NTAC is attempting to accelerate adoption of new drugs and technologies in the U.K, having spent the past four years looking at the widespread, numerous and often unexpected barriers to uptake.

It appears that some basic skills are lacking when it comes to exchanging the old for the new. Quite often, Chisholm reports, no-one knows the steps that need to be taken to adopt a particular technology, how to measure the change that it causes, or how to halt or decommission traditional practices. "It really is quite tricky," Chisholm said.

NTAC's still tiny -- just 12 researchers -- and it has remained largely under-the-radar since its 2007 inception. But the group has intimate knowledge of procurement, budget setting and process management within the NHS, and is now starting to come up with structured procedures that can be followed by industry and doctors to speed the adoption of new technologies. For example, it has shown how barriers could be overcome to adopting a lymph node assay to check, during an operation, if breast cancer has spread. The barriers to adoption include its effects on operating theatre use, and nurse rotas, in addition to the actual cost of the assay.

Small wonder, then, that NTAC is beginning to attract interest from drug firms keen to explore its expertise to help them overcome adoption barriers.

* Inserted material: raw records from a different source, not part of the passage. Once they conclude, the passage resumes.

(** C6, as the code has it.  Every call can be consumed to its end.  On an
    empty store the emitted sequence holds one [TextEndEvent], whose
    [full_text] is the concatenation of the contents of the deltas before it.
    On a non-empty store the emitted sequence is the selected scenario
    itself, so the reconciliation invariant holds of it exactly when it holds
    of that scenario; the scenarios built by [text_scenario],
    [tool_call_scenario] and [error_scenario] hold no [TextEndEvent] and
    satisfy it. *)
Theorem reconciliation_invariant_of_stream (lib : PyLib)
    (self : MockLLMProvider) (args : StreamArgs) :
  (exists self' events,
      (forall fuel,
          (fuel_bound self < fuel)%nat ->
          _collect lib fuel self args = Some (self', Returned events))
      /\ match scenarios self with
         | [] =>
             reconciliation_invariant events
             /\ List.length (filter is_text_end events) = 1%nat
         | _ :: _ =>
             exists scenario,
               selected_scenario self = Some scenario
               /\ events = scenario
               /\ (reconciliation_invariant events
                   <-> reconciliation_invariant scenario)
         end)
  /\ (forall text input_tokens output_tokens,
         filter is_text_end (text_scenario text input_tokens output_tokens)
         = []
         /\ reconciliation_invariant
              (text_scenario text input_tokens output_tokens))
  /\ (forall tool_name tool_input tool_use_id text,
         filter is_text_end
           (tool_call_scenario tool_name tool_input tool_use_id text)
         = []
         /\ reconciliation_invariant
              (tool_call_scenario tool_name tool_input tool_use_id text))
  /\ (forall error recoverable,
         filter is_text_end (error_scenario error recoverable) = []
         /\ reconciliation_invariant (error_scenario error recoverable)).
Proof.
  assert (Hnone : forall events,
             filter is_text_end events = [] ->
             reconciliation_invariant events).
  { intros events Hf. split.
    - intros i full_text Hnth. apply nth_error_In in Hnth.
      assert (Hin : In (TextEndEvent full_text) (filter is_text_end events))
        by (apply filter_In; split; [exact Hnth | reflexivity]).
      rewrite Hf in Hin. destruct Hin.
    - rewrite Hf. cbn. lia. }
  split; [| split; [| split]].
  - exists (stream_effect self args), (stream_events lib self args).
    split; [intros fuel Hfuel; apply collect_total; exact Hfuel |].
    unfold stream_events.
    destruct (scenarios self) as [| sc scs] eqn:Hs.
    + split; [apply fallback_reconciliation_invariant |].
      unfold fallback_events.
      rewrite filter_app, word_deltas_filter by reflexivity. reflexivity.
    + assert (Hne : scenarios self <> []) by congruence.
      destruct (selected_scenario_some self Hne) as [events [Hsel _]].
      rewrite Hsel. exists events.
      split; [reflexivity |]. split; [reflexivity |]. split; auto.
  - intros. split; [reflexivity | apply Hnone; reflexivity].
  - intros tool_name tool_input tool_use_id text.
    assert (Hf : filter is_text_end
                   (tool_call_scenario tool_name tool_input tool_use_id text)
                 = []) by (destruct text; reflexivity).
    split; [exact Hf | apply Hnone; exact Hf].
  - intros. split; [reflexivity | apply Hnone; reflexivity].
Qed.

(** C6 as stated fails: a scenario is replayed as it is, so a scenario whose
    [TextEndEvent] disagrees with its deltas, or which holds two of them,
    reaches the consumer unchanged. *)
Lemma scenario_with_unreconciled_text_end :
  (option_map snd
     (_collect lib_no_match 5
        (__init__ default_model
           (Some [[ TextDeltaEvent "a" "a"; TextEndEvent "b";
                    FinishEvent "stop" "mock" None None ]]))
        (default_args msg_hi))
   = Some (Returned [ TextDeltaEvent "a" "a"; TextEndEvent "b";
                      FinishEvent "stop" "mock" None None ])
   /\ nth_error [ TextDeltaEvent "a" "a"; TextEndEvent "b";
                  FinishEvent "stop" "mock" None None ] 1
      = Some (TextEndEvent "b")
   /\ delta_text (firstn 1 [ TextDeltaEvent "a" "a"; TextEndEvent "b";
                             FinishEvent "stop" "mock" None None ])
      = "a")
  /\ ~ reconciliation_invariant
         [ TextDeltaEvent "a" "a"; TextEndEvent "b";
           FinishEvent "stop" "mock" None None ]
  /\ (option_map snd
        (_collect lib_no_match 5
           (__init__ default_model
              (Some [[ TextEndEvent EmptyString; TextEndEvent EmptyString;
                       FinishEvent "stop" "mock" None None ]]))
           (default_args msg_hi))
      = Some (Returned [ TextEndEvent EmptyString; TextEndEvent EmptyString;
                         FinishEvent "stop" "mock" None None ])
      /\ List.length
           (filter is_text_end
              [ TextEndEvent EmptyString; TextEndEvent EmptyString;
                FinishEvent "stop" "mock" None None ])
         = 2%nat).
Proof.
  split; [repeat split |]. split; [| repeat split].
  intros [Hfull _].
  specialize (Hfull 1%nat "b" eq_refl). discriminate Hfull.
Qed.
(** The markup of [both_tables]. *)
Definition hands_text : string :=
  "<table><tr><th>Date</th><th>Result</th></tr><tr><td>2024-01-05</td><td>3NT=</td></tr></table><table class='hands'><tr><td>1</td></tr></table>".

(** A first data page that asks for JavaScript although it holds the
    no-saved-hands marker. *)
Definition both_markers_text : string :=
  "Javascript support is needed for this page. You have no saved hands.".

Definition paragraph (txt : string) : node :=
  tag "[document]" [] [tag "p" [] [NText txt]].

(** A text without markup, as the parser reads it. *)
Definition plain_document (txt : string) : node :=
  tag "[document]" [] (if String.eqb txt EmptyString then [] else [NText txt]).

(** A parser for the example pages: each of them is taken to its parse;
    any other text is read as text without markup. *)
Definition example_parser (txt : string) : node :=
  if String.eqb txt hands_text then both_tables
  else if String.eqb txt no_hands_text
  then paragraph "You have no saved hands in this period."
  else if String.eqb txt maintenance_text then paragraph "Down for maintenance"
  else plain_document txt.

(** A site that serves the landing page, and [txt] as the data page. *)
Definition serves (txt : string) (rq : Request) : result Response :=
  if String.eqb (rq_url rq) landing_url then Ok landing_page
  else Ok {| resp_url := rq_url rq; resp_text := txt; resp_status_code := 200 |}.

Definition site_expired (rq : Request) : result Response := Ok login_redirect.

(** C1: when the GET of the landing page ends on a URL that holds
    [login.php], the fetch shows the session-expired error and returns the
    pair of two [None].  The landing page is the one request it has made:
    the data GET is not sent, nothing is posted, and the session's headers
    are as they were. *)
Theorem scrape_expired_session_stops
    (w : world) (html_parser : string -> node) (url : string)
    (proxy : option (SDict.t string)) (silent : bool) (s : io)
    (refresh_resp : Response) :
  respond w (trace s) (precheck_request (session_headers s) proxy) = Ok refresh_resp ->
  Str.contains "login.php" (resp_url refresh_resp) = true ->
  scrape_bbo_hands w html_parser url proxy silent s
  = (Ok (None, None),
     {| session_headers := session_headers s;
        trace := trace s
                 ++ [EvRequest (precheck_request (session_headers s) proxy);
                     EvUi st_error [ShStr "Session has expired. Please login again."]] |}).
Proof. apply scrape_expired. Qed.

They may even be willing to fund its work.

NTAC wants to avoid any accusation of being an industry mouthpiece, although Chisholm says she is not averse to industry commissioning its work. A similar NHS organization, the National Institute for Health and Clinical Excellence (NICE), has in the past piloted the provision of advice, for a fee, to other organizations and companies.

Thus far, NTAC has produced an online tool called "generic adoption process" to help NHS organizations, and has pulled together some detailed analyses of approved technologies it believes the NHS should take on.

NTAC doesn't endorse the use of products in the same way that NICE does. It just provides a roadmap of how a new technology could be adopted, after it has been granted approval. As the route to new tecnology and drug adoption gets more complicated, NTAC's roadmaps could yet emerge as an increasingly important tool for drug firms seeking to get their products introduced into clinical practice.